The solar cell industry is recently one of the most popular energy technology industries. In the solar cell industry, researchers and developers constantly seek for enhanced photoelectrical conversion efficiency. To prevent a light receiving surface of a solar cell from being disposed with an excessive number of elements and thus reducing an area from illumination of a light source, a backside contact solar cell is developed. In a backside contact solar cell, all electrodes are manufactured on a back side of a substrate opposite to the light receiving surface, so as to prevent reduction of illuminated area and to enhance overall photoelectric conversion efficiency.
In the U.S. Pat. No. 7,135,350 disclosing “Use of Doped. Silicon Dioxide in the Fabrication of Solar Cells”, silicon oxide containing impurities is utilized as a diffusion source. After depositing silicon oxide containing a first impurity, a layer of pure silicon oxide is covered thereupon. Silicon oxide containing a second impurity is then deposited thereupon after patterning, and a layer of pure silicon oxide is covered again to eventually form a PN junction plane at a back side after high-temperature diffusion. However, in the fabrication process above, two lithography etching processes are required.
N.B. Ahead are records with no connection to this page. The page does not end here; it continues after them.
Lemma outputs_listed rs : rs ≡ₚ SetTenant name <$> taken_of KOutput R →
  ∃ os, GetConcreteTypeFromList as_Output "*v1alpha1.Output" rs = Ok os ∧ NoDup (Output_NamespacedName <$> os) ∧
    ∀ o, o ∈ os ↔ ∃ o0, ResOutput o0 ∈ taken_of KOutput R ∧ o = Output_SetTenant name o0.
Proof.
  intros Hp. exists (omap as_Output rs).
  assert (∀ x, x ∈ rs ↔ ∃ o, x = ResOutput (Output_SetTenant name o) ∧ ResOutput o ∈ taken_of KOutput R) as Hrs.
  { intros x. rewrite Hp, list_elem_of_fmap. split.
    - intros (r & -> & Hr). pose proof Hr as (_ & Kr & _)%elem_of_taken. destruct r as [|o]; [done|]. by exists o.
    - intros (o & -> & Ho). by exists (ResOutput o). }
  split_and!.
  - apply concrete_list. intros x (o & -> & _)%Hrs. by eexists.
  - assert (Output_NamespacedName <$> omap as_Output rs = ref_of <$> rs) as ->.
    { assert (∀ x, x ∈ rs → ∃ o, x = ResOutput o) as Ho by (intros x (o & -> & _)%Hrs; by eexists).
      clear Hp Hrs. induction rs as [|r rs IH]; [done|]. destruct (Ho r (list_elem_of_here _ _)) as (o' & ->).
      cbn. f_equal. apply IH. intros x Hx. by apply Ho, list_elem_of_further. }
    rewrite Hp, ref_of_SetTenant. apply NoDup_fmap_2_strong.
    + intros x y Hx Hy E. apply (taken_key_inj KOutput); [done..|]. by rewrite E.
    + apply NoDup_filter. eapply NoDup_fmap_1. apply (kept_resource_names _ Hw).
  - intros o. rewrite list_elem_of_omap. split.
    + intros (x & (o0 & -> & Ho)%Hrs & [= <-]). by exists o0.
    + intros (o0 & Ho & ->). exists (ResOutput (Output_SetTenant name o0)). split; [|done]. apply Hrs. by exists o0.
Qed.

Lemma outputs_cached rs : rs ≡ₚ SetTenant name <$> taken_of KOutput R →
  ∃ os, GetConcreteTypeFromList as_Output "*v1alpha1.Output" rs = Ok os ∧
    ∀ all, (∀ ref, ref ∈ all → referenced name sel R ref = true) → cache_valid matches name w all (cache_of os).
Proof.
  intros Hp. destruct (outputs_listed rs Hp) as (os & Eos & Hnd & Hos). exists os. split; [done|].
  intros all Hall ref Href. destruct (healthy_references _ _ _ _ Hh ref (Hall ref Href)) as (o & Ho & Eo & To & So).
  exists (Output_SetTenant name o). split_and!; [|exact Eo|done|by apply (secret_found_spec matches w o)].
  rewrite <- Eo. apply (cache_of_lookup _ (Output_SetTenant name o) Hnd), Hos. exists o. split; [by apply elem_of_taken|done].
Qed.

(** After the outputs, the subscriptions are as they were. *)
Lemma taken_after_outputs : taken_of KSubscription (own_step name sel KOutput <$> R) = taken_of KSubscription R.
Proof.
  apply filter_fmap_frame.
  - intros r. destruct r; [done|]. pose proof (own_step_key name sel KOutput (ResOutput o)) as Hk.
    rewrite (same_key_kind _ _ _ Hk). cbn. naive_solver.
  - intros r [Kr _]. by destruct r.
Qed.

(** The outputs first, then the subscriptions *)
Lemma both_kinds_run t0 : name ≠ "" → valid_selectors (TenantSpec_SubscriptionNamespaceSelectors (Tenant_Spec t)) →
  Tenant_Name t0 = name → Tenant_Spec t0 = Tenant_Spec t → cl_refuses w = false →
  let w1 := map_resources (own_step name sel KOutput) w in
  ∃ outs subs,
    own_resources (Client0 := here matches) KOutput t0 w = (w1, Ok outs) ∧ outs ≡ₚ SetTenant name <$> taken_of KOutput R ∧
    own_resources (Client0 := here matches) KSubscription t0 w1 = (map_resources (own_step name sel KSubscription) w1, Ok subs) ∧
    subs ≡ₚ SetTenant name <$> taken_of KSubscription R.
Proof.
  intros Hne Hv Hn Hspec Hr w1.
  destruct (own_kind_run t0 KOutput w) as (outs & Eo & Houts); [done..|apply Hw|apply Hw|].
  destruct (own_kind_run t0 KSubscription w1) as (subs & Es & Hsubs); [done..| | |].
  { unfold w1. cbn [cl_resources map_resources with_resources]. fold R.
    assert (resource_key <$> (own_step name sel KOutput <$> R) = resource_key <$> R) as ->; [|apply Hw].
    rewrite <- list_fmap_compose. apply list_fmap_ext. intros i y _. cbn.
    destruct (own_step_key name sel KOutput y) as [Kk Kr]. unfold resource_key. rewrite Kr. f_equal. by destruct (own_step _ _ _ y), y. }
  { intros r (y & -> & Hy)%list_elem_of_fmap. apply own_step_kept. by apply (kept_resources _ Hw). }
  exists outs, subs. split_and!; [done..|].
  rewrite Hsubs. unfold w1. cbn [cl_resources map_resources with_resources]. fold R. by rewrite taken_after_outputs.
Qed.

(** The subscriptions the loop goes through *)
Definition adopted (ss : list Subscription) : Prop :=
  ∀ s, s ∈ ss ↔ ∃ s0, ResSubscription s0 ∈ taken_of KSubscription R ∧ s = Subscription_SetTenant name s0.

Lemma subscriptions_listed rs : rs ≡ₚ SetTenant name <$> taken_of KSubscription R →
  ∃ ss, GetConcreteTypeFromList as_Subscription "*v1alpha1.Subscription" rs = Ok ss ∧ adopted ss.
Proof.
  intros Hp. exists (omap as_Subscription rs).
  assert (∀ x, x ∈ rs ↔ ∃ s0, ResSubscription s0 ∈ taken_of KSubscription R ∧ x = ResSubscription (Subscription_SetTenant name s0)) as Hrs.
  { intros x. rewrite Hp, list_elem_of_fmap. split.
    - intros (r & -> & Hr). pose proof Hr as (_ & Kr & _)%elem_of_taken. destruct r as [s0|]; [|done]. by exists s0.
    - intros (s0 & Hs0 & ->). by exists (ResSubscription s0). }
  split. { apply concrete_list. intros x Hx. apply Hrs in Hx as (s0 & _ & ->). by eexists. }
  intros s. rewrite list_elem_of_omap. split.
  - intros (x & (s0 & Hs0 & ->)%Hrs & [= <-]). by exists s0.
  - intros (s0 & Hs0 & ->). exists (ResSubscription (Subscription_SetTenant name s0)). split; [|done]. apply Hrs. by exists s0.
Qed.

Lemma adopted_refs ss ref : adopted ss → ref ∈ ss ≫= refs_of ↔ referenced name sel R ref = true.
Proof.
  intros Hss. rewrite list_elem_of_bind. unfold referenced. rewrite existsb_exists. split.
  - intros (s & Hr & (s0 & Hs0 & ->)%Hss). exists s0. rewrite bool_decide_eq_true. split; [|exact Hr].
    apply elem_of_taken in Hs0 as (H0 & _ & T0). apply list_elem_of_In, list_elem_of_omap.
    exists (ResSubscription s0). split; [done|]. unfold taken_subscription. by rewrite T0.
  - intros (s0 & Hs0%list_elem_of_In & Hr%bool_decide_eq_true).
    apply list_elem_of_omap in Hs0 as (r & Hr0 & Et). unfold taken_subscription in Et.
    destruct (takes name sel r) eqn:Tr; [|done]. destruct r as [s1|]; [|done]. injection Et as ->.
    exists (Subscription_SetTenant name s0). split; [exact Hr|]. apply Hss. exists s0. split; [|done]. by apply elem_of_taken.
Qed.

(** Object by object, the three phases make what [Settle] says. *)
Lemma phases_exact ss y : adopted ss → y ∈ R →
  judged_all name ss (own_step name sel KSubscription (own_step name sel KOutput y)) =
  settle_resource name sel (referenced name sel R) y.
Proof.
  intros Hss Hy. destruct y as [s|o].
  - change (own_step name sel KOutput (ResSubscription s)) with (ResSubscription s).
    assert (∃ s', own_step name sel KSubscription (ResSubscription s) = ResSubscription s' ∧
      Subscription_NamespacedName s' = Subscription_NamespacedName s ∧ Subscription_Spec s' = Subscription_Spec s) as (s' & Es' & En & Esp).
    { unfold own_step. cbn [is_kind]. repeat case_match; eexists; (split; [reflexivity|]); done. }
    rewrite Es', judged_all_subscription, En.
    2:{ intros s1 (s0 & H0 & ->)%Hss E. rewrite Esp. apply elem_of_taken in H0 as (H0 & _ & _).
      assert (ResSubscription s0 = ResSubscription s) as [= ->]; [|done].
      apply unique_here; [done..|]. split; [done|]. cbn. rewrite En in E. exact E. }
    assert (Subscription_NamespacedName s ∈ Subscription_NamespacedName <$> ss ↔ takes name sel (ResSubscription s) = true) as Hin.
    { rewrite list_elem_of_fmap. split.
      - intros (s1 & E & (s0 & H0 & ->)%Hss). apply elem_of_taken in H0 as (H0 & _ & T0).
        assert (ResSubscription s0 = ResSubscription s) as [= ->]; [|done].
        apply unique_here; [done..|]. split; [done|]. symmetry. exact E.
      - intros Ht. exists (Subscription_SetTenant name s). split; [done|]. apply Hss. exists s. split; [|done].
        by apply elem_of_taken. }
    rewrite (bool_decide_ext _ _ Hin). unfold own_step in Es'. cbn [is_kind] in Es'. unfold settle_resource, takes.
    destruct (sel _) eqn:Esel; cbn [andb].
    + destruct (free_for name (ResSubscription s)) eqn:Ef.
      * rewrite bool_decide_true by done. injection Es' as <-. done.
      * rewrite bool_decide_false by done. by rewrite <- Es'.
    + rewrite bool_decide_false by done. by rewrite <- Es'.
  - assert (∃ o', own_step name sel KOutput (ResOutput o) = ResOutput o' ∧
      Output_NamespacedName o' = Output_NamespacedName o ∧ Output_set_Status (Output_Status o) o' = o) as (o' & Eo' & En & Eset).
    { destruct o. unfold own_step. cbn [is_kind]. repeat case_match; eexists; (split; [reflexivity|]); done. }
    rewrite Eo'. change (own_step name sel KSubscription (ResOutput o')) with (ResOutput o').
    rewrite judged_all_output. cbn [marks]. rewrite En, (bool_decide_ext _ _ (adopted_refs ss (Output_NamespacedName o) Hss)).
    unfold settle_resource. unfold own_step in Eo'. cbn [is_kind] in Eo'.
    destruct (referenced name sel R (Output_NamespacedName o)) eqn:Eref.
    + rewrite bool_decide_true by done.
      destruct (healthy_references _ _ _ _ Hh _ Eref) as (o0 & H0 & E0 & T0 & _).
      assert (ResOutput o0 = ResOutput o) as [= ->] by (by apply unique_here).
      unfold takes in T0. fold sel in T0. apply andb_true_iff in T0 as [-> ->].
      f_equal. rewrite <- Eset. unfold ready_output. by destruct o'.
    + rewrite bool_decide_false by done. rewrite <- Eo'. repeat case_match; done.
Qed.

Lemma owned_run t0 : Tenant_Name t0 = name → Tenant_Spec t0 = Tenant_Spec t →
  handleOwnedResources (Client0 := here matches) t0 w =
    (map_resources (settle_resource name sel (referenced name sel R)) w,
     (Tenant_set_Subscriptions (Some (SortNamespacedNames
        (Subscription_NamespacedName <$> taken_subscriptions name sel R))) t0, None)).
Proof.
  intros Hn Hspec. unfold handleOwnedResources. unfold bind at 1. set (w1 := map_resources (own_step name sel KOutput) w).
  destruct (both_kinds_run t0) as (outs & subs & -> & Houts & Es & Hsubs'); [apply Hh|apply Hh|done|done|apply Hh|].
  rewrite outputs_not_failed by done. unfold bind at 1. fold w1. fold w1 in Es. rewrite Es.
  rewrite (subscription_names subs) by done.
  set (w2 := map_resources (own_step name sel KSubscription) w1).
  destruct (subscriptions_listed subs Hsubs') as (ss & Ess & Hss).
  destruct (outputs_cached outs Houts) as (os & Eos & Hcache).
  unfold validateSubscriptionOutputs, bind. rewrite !ToObject_id, Ess, Eos. unfold try at 1 2, bind at 1 2. cbn [wrap ret].
  destruct (judge_all_run matches name w (ss ≫= refs_of) ss (cache_of os) [] w2) as (c' & E).
  { intros s Hs. split; [by apply Hss in Hs as (s0 & _ & ->)|]. intros ref Hr. apply list_elem_of_bind. by exists s. }
  { split; [apply Hh|done]. }
  { apply Hcache. intros ref. by apply adopted_refs. }
  unfold ret at 1, try, bind. rewrite E. cbn [ret]. unfold ret. f_equal.
  - unfold w2, w1. rewrite !map_resources_compose. apply map_resources_ext. intros y Hy. cbn [compose]. by apply phases_exact.
  - f_equal. unfold failed_resource. rewrite find_first_None; [done|].
    intros x (s & -> & Hx)%list_elem_of_fmap. cbn in Hx. apply list_elem_of_fmap in Hx as (s0 & -> & _). done.
Qed.
End OwnedRun.

(** * Bridges *)
Section BridgesRun.
Context `{Platform} (matches : selector → string → bool).
#[local] Existing Instance here.
Context (name : string) (w : cluster) (t : Tenant).
Context (Hh : healthy matches name w t) (Hw : well_kept w).

Definition map_bridges (g : Bridge → Bridge) (w0 : cluster) : cluster :=
  mkCluster (cl_namespaces w0) (cl_tenants w0) (g <$> cl_bridges w0) (cl_collectors w0) (cl_resources w0)
    (cl_secrets w0) (cl_refuses w0).

Definition ready_bridge (b : Bridge) : Bridge := mkBridge (Bridge_Name b) (Bridge_Spec b) (mkBridgeStatus StateReady None 0).

Definition mark_bridges (names : list string) (y : Bridge) : Bridge :=
  if bool_decide (Bridge_Name y ∈ names) then ready_bridge y else y.

Definition my_bridges : list Bridge :=
  filter (λ b, BridgeSpec_SourceTenant (Bridge_Spec b) = name) (cl_bridges w)
  ++ filter (λ b, BridgeSpec_TargetTenant (Bridge_Spec b) = name) (cl_bridges w).

Lemma elem_of_my_bridges b : b ∈ my_bridges ↔ b ∈ cl_bridges w ∧ touches name b = true.
Proof.
  unfold my_bridges, touches. rewrite elem_of_app, !list_elem_of_filter, orb_true_iff, !bool_decide_eq_true. tauto.
Qed.

(** The objects the bridges are checked against *)
Definition same_bridges (w0 : cluster) : Prop := cl_refuses w0 = false ∧ cl_tenants w0 = cl_tenants w.

Lemma bridges_listed w0 : name ≠ "" → cl_bridges w0 = cl_bridges w →
  GetBridgesForTenant (Client0 := here matches) name w0 = (w0, Ok my_bridges).
Proof.
  intros Hne Eb. unfold GetBridgesForTenant, getBridges, try, list_or_empty, bind, ret. cbn. rewrite Eb. do 2 f_equal.
  unfold my_bridges. rewrite filter_app. f_equal.
  - rewrite list_filter_filter. apply list_filter_iff. intros b. rewrite indexed_source. unfold touches.
    rewrite orb_true_iff, !bool_decide_eq_true. tauto.
  - rewrite list_filter_filter. apply list_filter_iff. intros b. rewrite indexed_target. unfold touches.
    rewrite orb_true_iff, !bool_decide_eq_true. tauto.
Qed.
Thus, in addition to being suitable for only growing monocrystalline silicon, the above fabrication process also involves complicated manufacturing steps and stricter manufacturing conditions. As such, the fabrication process is quite high in cost and falls short in meeting a low cost appeal of solar cells.
In the U.S. Pat. No. 7,633,006 disclosing “Back Side Contact Solar Cell with Doped Polysilicon Regions”, a first diffusion source is fabricated on a surface of a polycrystalline silicon by low pressure chemical vapor deposition (LPCVD); after the first diffusion source is covered by a patterned oxidized layer, a second diffusion source is then fabricated. After high-temperature diffusion, impurities enter the polycrystalline silicon to form a PN junction plane. The low pressure chemical vapor deposition needs to be performed under a high temperature of 600 to 700 degrees Celsius at higher costs. Further, safety concerns are also brought if the low pressure chemical vapor deposition process involves hazardous gases such as SiH4 and H2.